A. Often, because it is a high-frequency antibody
B. Rarely, because most individuals have the antigen and therefore would not develop the antibody
C. Depends on the population, because certain racial and ethnic groups show a higher frequency of anti-k
D. Impossible to determine without consulting regional blood group antigen charts
B. Rarely, because most individuals have the antigen and therefore would not develop the antibody
k antigen is found with a frequency of 99.8%; therefore, k-negative individuals are rare. Because of this, the occurrence of anti-k is also rare.
(14) Which procedure would help to distinguish between anti-e and anti-Fya in an antibody mixture?

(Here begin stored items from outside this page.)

(* ===== verification/Clash.v ===== *)
(** * Validation of a native Clash document
    ([crates/deve-sub-application/src/template/clash.rs],
     [clash_normalization.rs])

    The order in which a hash map is walked is an argument; what the code does
    at a subtraction below zero or at a missing map entry, a panic, is kept
    apart from its errors. *)

From stdpp Require Import pretty.
From S2P Require Import Prelude Kernel Node Text Ip UrlText Template GenTypes Assemble UriParse SourceParse Containers ClashRules.
Import Text UrlText.

Module Clash.

Abbreviation Members := Containers.Members.
Abbreviation map_get := Containers.map_get.
Abbreviation get_str := ClashRules.get_str.

(** ** A result, or a panic *)

Definition M (A : Type) : Type := option (Result TemplateAppError A).
Definition ret {A} (a : A) : M A := Some (Ok a).
Definition err {A} (e : TemplateAppError) : M A := Some (Err e).
Definition lift {A} (r : Result TemplateAppError A) : M A := Some r.
Definition panic {A} : M A := None.
Definition bind {A B} (m : M A) (k : A → M B) : M B :=
  match m with Some (Ok a) => k a | Some (Err e) => Some (Err e) | None => None end.

Declare Scope clash_scope.
Notation "x <~ m ;; k" := (bind m (λ x, k)) (at level 100, m at next level, right associativity) : clash_scope.
#[local] Open Scope clash_scope.

Lemma bind_ret {A B} (m : M A) (k : A → M B) b : bind m k = Some (Ok b) → ∃ a, m = Some (Ok a) ∧ k a = Some (Ok b).
Proof. destruct m as [[a|e]|]; simpl; [eauto|done|done]. Qed.

Definition invalid (message : string) : TemplateAppError := InvalidInput message.

(** ** Structural tokens *)

Definition NODES : string := "__PROXY_NODES__".
Definition PROVIDERS : string := "__PROXY_PROVIDERS__".
Definition TOKENS : list string := [NODES; PROVIDERS].

Definition is_null (j : Json) : bool := match j with JNull => true | _ => false end.
Definition is_bool (j : Json) : bool := match j with JBool _ => true | _ => false end.

(** [value[key]] to read: null when there is none *)
Definition at_key (j : Json) (key : string) : Json := default JNull (Containers.get j key).

(** [clash_normalization::validate] *)
Definition validate_tokens (config : Members) : Result TemplateAppError () :=
  if match map_get config "mode" with Some mode => negb (bool_decide (Containers.as_str mode = Some "rule")) | None => false end
  then Err (invalid "native Clash mode must be rule")
  else if match map_get config "proxies" with
          | Some p => negb (is_null p) && negb (match Containers.as_array p with Some [] => true | _ => false end)
          | None => false
          end
  then Err (invalid "native Clash proxies must be null or an empty list; nodes come from the node pool")
  else Ok ().

Definition provider_warning (name : string) : string :=
  "group '" +:+ name +:+ "': external proxy providers are not configured; provider placeholder and include-all-providers expand to an empty set".

Definition array_of (j : Json) : list Json := default [] (Containers.as_array j).

Definition names_providers (group : Json) : bool :=
  bool_decide (Containers.as_bool (at_key group "include-all-providers") = Some true)
  || existsb (λ v, bool_decide (Containers.as_str v = Some PROVIDERS)) (array_of (at_key group "proxies")).

(** The body of [clash_normalization::warnings]; indexing a map panics. *)
Definition warnings (config : Members) : M (list string) :=
  match map_get config "proxy-groups" with
  | None => panic
  | Some groups =>
      ret ((λ g, provider_warning (default "" (Containers.as_str (at_key g "name")))) <$>
           List.filter names_providers (array_of groups))
  end.

(** ** Groups *)

Definition required_string (value : Json) (field : string) : Result TemplateAppError string :=
  ok_or (get_str value field) (invalid ("proxy-groups." +:+ field +:+ " must be a string")).

Definition strings (value : option Json) (field : string) : Result TemplateAppError (list string) :=
  match value with
  | None => Ok []
  | Some value =>
      let? items := ok_or (Containers.as_array value) (invalid (field +:+ " must be a list")) in
      collect_ok (λ v, ok_or (Containers.as_str v) (invalid (field +:+ " entries must be strings"))) items
  end.

(** A loop over the keys of one type: the first that has another value. *)
Fixpoint check_keys (group : Json) (keys : list string) (ok : Json → bool) (message : string → string) :
    Result TemplateAppError () :=
  match keys with
  | [] => Ok ()
  | key :: keys =>
      match Containers.get group key with
      | Some value => if ok value then check_keys group keys ok message else Err (invalid (message key))
      | None => check_keys group keys ok message
      end
  end.

Definition GROUP_KINDS : list string := ["select"; "url-test"; "fallback"; "load-balance"].
Definition BOOL_KEYS : list string :=
  ["include-all"; "include-all-proxies"; "include-all-providers"; "lazy"; "disable-udp"; "hidden"].
Definition NUMBER_KEYS : list string := ["interval"; "timeout"; "max-failed-times"; "tolerance"].
Definition STRING_KEYS : list string := ["url"; "filter"; "exclude-filter"; "exclude-type"; "strategy"; "icon"].
Definition INCLUDE_KEYS : list string := ["include-all"; "include-all-proxies"; "include-all-providers"].

Definition bad_name (names : list string) (name : string) : bool :=
  is_empty (trim name) || ClashRules.contains_any ("," +:+ bytes [10; 13]%N) name
  || bool_decide (name ∈ Assemble.POLICIES) || bool_decide (name ∈ TOKENS) || bool_decide (name ∈ names).

(** The first loop over the groups: its body, for the names so far. *)
Definition check_group (names : list string) (group : Json) : Result TemplateAppError string :=
  let? name := required_string group "name" in
  if bad_name names name
  then Err (invalid ("proxy-groups: duplicate, reserved or invalid group name '" +:+ name +:+ "'"))
  else
    let? kind := required_string group "type" in
    let prefix := "proxy-groups '" +:+ name +:+ "': " in
    if negb (bool_decide (kind ∈ GROUP_KINDS)) then Err (invalid (prefix +:+ "unsupported type '" +:+ kind +:+ "'"))
    else
      let? _ := check_keys group BOOL_KEYS is_bool (λ key, prefix +:+ key +:+ " must be a boolean") in
      let? _ := check_keys group NUMBER_KEYS (λ v, bool_decide (is_Some (Containers.as_u64 v)))
                  (λ key, prefix +:+ key +:+ " must be a nonnegative integer") in
      let? _ := check_keys group STRING_KEYS ClashRules.is_string (λ key, prefix +:+ key +:+ " must be a string") in
      if bool_decide (is_Some (Containers.get group "use"))
      then Err (invalid (prefix +:+ "external proxy providers are not supported; use include-all-proxies"))
      else if match get_str group "default-selected" with Some v => bool_decide (v ∈ TOKENS) | None => false end
      then Err (invalid "group placeholders are only supported in proxies lists")
      else Ok name.

Fixpoint check_groups (names : list string) (groups : list Json) : Result TemplateAppError (list string) :=
  match groups with
  | [] => Ok names
  | group :: groups => let? name := check_group names group in check_groups (names ++ [name]) groups
  end.

Definition known (names nodes : list string) (member : string) : bool :=
  bool_decide (member ∈ names) || bool_decide (member ∈ Assemble.POLICIES) || bool_decide (member ∈ nodes).

(** The second loop: the members of a group, and the groups among them. *)
Definition group_edges (names : list string) (nodes : option (list string)) (group : Json) :
    Result TemplateAppError (string * list string) :=
  let? name := required_string group "name" in
  let? members := strings (Containers.get group "proxies") "proxy-groups.proxies" in
  if match members with [] => true | _ => false end
     && negb (existsb (λ key, bool_decide ((v ← Containers.get group key; Containers.as_bool v) = Some true)) INCLUDE_KEYS)
  then Err (invalid ("proxy-groups '" +:+ name +:+ "' has no members; add proxies or include-all-proxies: true"))
  else
    match (nodes ← nodes; List.find (λ m, negb (known names nodes m)) members) with
    | Some member => Err (invalid ("proxy-groups '" +:+ name +:+ "' references unavailable member '" +:+ member +:+ "'"))
    | None => Ok (name, List.filter (λ m, bool_decide (m ∈ names)) members)
    end.

(** ** Topological elimination *)

Definition Edges : Type := gmap string (list string).

(** [if let Some(degree) = indegree.get_mut(member) { *degree += 1 }] *)
Definition raise (indegree : gmap string nat) (member : string) : gmap string nat := alter S member indegree.

(** The counts of every member of every group. *)
Definition degrees (names : list string) (edges : list (string * list string)) : gmap string nat :=
  foldl (λ d e, foldl raise d e.2) (list_to_map ((λ n, (n, O)) <$> names)) edges.

(** Lower the members of a group that is done; the new sources go on the stack. *)
Fixpoint lower (members : list string) (indegree : gmap string nat) (ready : list string) :
    option (gmap string nat * list string) :=
  match members with
  | [] => Some (indegree, ready)
  | member :: members =>
      match indegree !! member with
      | None => lower members indegree ready
      | Some O => None
      | Some (S degree) =>
          lower members (<[member := degree]> indegree) (if Nat.eqb degree 0 then member :: ready else ready)
      end
  end.

(** [while let Some(name) = ready.pop()], the top of the stack first. *)
Fixpoint eliminate_loop (fuel : nat) (edges : Edges) (indegree : gmap string nat) (ready : list string) (visited : nat) :
    option nat :=
  match ready with
  | [] => Some visited
  | name :: ready =>
      match fuel, edges !! name with
      | S fuel, Some members =>
          '(indegree, ready) ← lower members indegree ready;
          eliminate_loop fuel edges indegree ready (S visited)
      | _, _ => None
      end
  end.

Section validate.
(** How the map of degrees is walked: its keys in some order. *)
Variable hash_order : list string → list string.

Definition eliminate (names : list string) (edges : list (string * list string)) : option nat :=
  let indegree := degrees names edges in
  let ready := List.filter (λ n, bool_decide (indegree !! n = Some O)) (hash_order names) in
  eliminate_loop (length names) (list_to_map edges) indegree (reverse ready) 0.

Definition SECTIONS : list string := ["proxy-groups"; "rules"; "rule-providers"; "dns"; "tun"; "mode"; "proxies"].

Fixpoint check_sections (config : Members) : Result TemplateAppError () :=
  match config with
  | [] => Ok ()
  | (key, _) :: config =>
      if bool_decide (key ∈ SECTIONS) then check_sections config
      else Err (invalid ("unsupported Clash section '" +:+ key +:+
                         "'; use routing sections only, nodes come from the node pool"))
  end.

Fixpoint check_objects (config : Members) (keys : list string) : Result TemplateAppError () :=
  match keys with
  | [] => Ok ()
  | key :: keys =>
      match map_get config key with
      | Some value => if ClashRules.is_object value then check_objects config keys else Err (invalid (key +:+ " must be a mapping"))
      | None => check_objects config keys
      end
  end.

(** The sections before the groups. *)
Definition check_shape (config : Members) : Result TemplateAppError (list Json) :=
  let? _ := validate_tokens config in
  let? _ := check_sections config in
  let? _ := check_objects config ["dns"; "tun"; "rule-providers"] in
  ok_or (g ← map_get config "proxy-groups"; Containers.as_array g) (invalid "proxy-groups must be a list").

(** The rules, numbered from one. *)
Fixpoint check_rules (names : list string) (providers : option Members) (index : N) (rules : list Json) :
    Result TemplateAppError () :=
  match rules with
  | [] => Ok ()
  | rule :: rules =>
      let? text := ok_or (Containers.as_str rule) (invalid ("rules[" +:+ pretty index +:+ "] must be a string")) in
      let? _ := map_err (λ e, invalid ("rules[" +:+ pretty index +:+ "]: invalid input: " +:+ e))
                  (ClashRules.validate_rule providers names text) in
      check_rules names providers (index + 1) rules
  end.

(** The sections after the groups. *)
Definition check_routing (config : Members) (names : list string) : Result TemplateAppError () :=
  let providers := p ← map_get config "rule-providers"; Containers.as_object p in
  let? _ := map_err invalid (ClashRules.validate_providers providers) in
  let? rules := ok_or (r ← map_get config "rules"; Containers.as_array r) (invalid "rules must be a list of Clash rule strings") in
  match rules with
  | [] => Err (invalid "rules must not be empty")
  | _ => check_rules names providers 1 rules
  end.

(** [clash::validate] *)
Definition validate (config : Members) (nodes : option (list string)) : M () :=
  groups <~ lift (check_shape config);;
  names <~ lift (check_groups [] groups);;
  edges <~ lift (collect_ok (group_edges names nodes) groups);;
  match eliminate names edges with
  | None => panic
  | Some visited =>
      if Nat.eqb visited (length names) then lift (check_routing config names)
      else err (invalid "proxy-groups contains a cycle")
  end.

End validate.
End Clash.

A. Lowering the pH of test serum
B. Running an enzyme panel
C. Using a thiol reagent
D. Running an LISS panel
B. Running an enzyme panel
Enzyme-treated cells will not react with Duffy antibodies. Rh antibodies react more strongly with enzyme-treated RBCs. An enzyme panel, therefore, would enhance reactivity of anti-e and destroy reactivity to anti-Fya.
(15) Which characteristics are true of all three of the following antibodies: anti-Fya, antiJka, and anti-K?
A. Detected at the IAT phase; may cause hemolytic disease of the fetus and newborn (HDFN) and hemolytic transfusion reactions
B. Not detected with enzyme-treated cells
C. Requires the IAT technique for detection; usually not associated with HDFN
D. Enhanced reactivity with enzyme-treated cells; may cause severe hemolytic transfusion reactions
A. Detected at the IAT phase; may cause hemolytic disease of the fetus and newborn (HDFN) and hemolytic transfusion reactions
Anti-Fya, anti-Jka, and anti-K are usually detected at IAT and all may cause HDFN and transfusion reactions that may be hemolytic. Reactivity with anti-Fya is lost with enzyme-treated RBCs, but reactivity with anti-Jka is enhanced with enzyme treated cells. Reactivity with anti-K is unaffected by enzyme-treated cells.